Your instructions: The complete listing, repeated precisely, must form the answer.

■ ■ ■ ■ ■ ■ ■

(** * wrf.util: the multi-file variable combination engine

    A shallow embedding of [src/wrf/util.py]: the sequence normaliser
    ([get_iterable], [IterWrapper]), the moving-domain detector
    ([is_moving_domain]), the time-index locator ([_find_forward],
    [_find_reverse]), the single-array builder ([_build_data_array]), the
    cat / join / dict combiners and the extraction facade
    ([combine_files], [_extract_var]).

    Python values are modelled as follows.
    - Exceptions are the constructors of [error]; a computation that may
      raise and that reads or writes the process-wide coordinate cache is a
      function [Cache -> (error + A) * Cache] (the cache survives a raise).
    - A numpy array is its shape and its cells in row-major order; cell
      values are integers (the code copies and compares them).  The element
      type of a variable, which numpy looks at when it pads and masks, is
      kept with the variable; values are copied as they are, the casts
      numpy applies between arrays of different element types are not
      modelled.
    - A source (one NetCDF file handle) is a record of named variables and
      named dimensions; mappings whose iteration order matters are
      association lists, the others are [gmap]s. *)

From stdpp Require Import gmap strings list pretty.

Set Default Proof Using "Type".

(** ** Exceptions and the cache-passing monad *)

Inductive error : Type :=
  | StopIteration
  | KeyError (key : string)
  | AttributeError (attr : string)
  | TypeError (msg : string)
  | ValueError (msg : string)
  | IndexError (msg : string).

Abbreviation result := (sum error).

Global Instance error_eq_dec : EqDecision error.
Proof. solve_decision. Defined.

■ ■ ■ ■ ■ ■ ■

The completed task:
(** * wrf.util: the multi-file variable combination engine

    A shallow embedding of [src/wrf/util.py]: the sequence normaliser
    ([get_iterable], [IterWrapper]), the moving-domain detector
    ([is_moving_domain]), the time-index locator ([_find_forward],
    [_find_reverse]), the single-array builder ([_build_data_array]), the
    cat / join / dict combiners and the extraction facade
    ([combine_files], [_extract_var]).

    Python values are modelled as follows.
    - Exceptions are the constructors of [error]; a computation that may
      raise and that reads or writes the process-wide coordinate cache is a
      function [Cache -> (error + A) * Cache] (the cache survives a raise).
    - A numpy array is its shape and its cells in row-major order; cell
      values are integers (the code copies and compares them).  The element
      type of a variable, which numpy looks at when it pads and masks, is
      kept with the variable; values are copied as they are, the casts
      numpy applies between arrays of different element types are not
      modelled.
    - A source (one NetCDF file handle) is a record of named variables and
      named dimensions; mappings whose iteration order matters are
      association lists, the others are [gmap]s. *)

From stdpp Require Import gmap strings list pretty.

Set Default Proof Using "Type".

(** ** Exceptions and the cache-passing monad *)

Inductive error : Type :=
  | StopIteration
  | KeyError (key : string)
  | AttributeError (attr : string)
  | TypeError (msg : string)
  | ValueError (msg : string)
  | IndexError (msg : string).

Abbreviation result := (sum error).

Global Instance error_eq_dec : EqDecision error.
Proof. solve_decision. Defined.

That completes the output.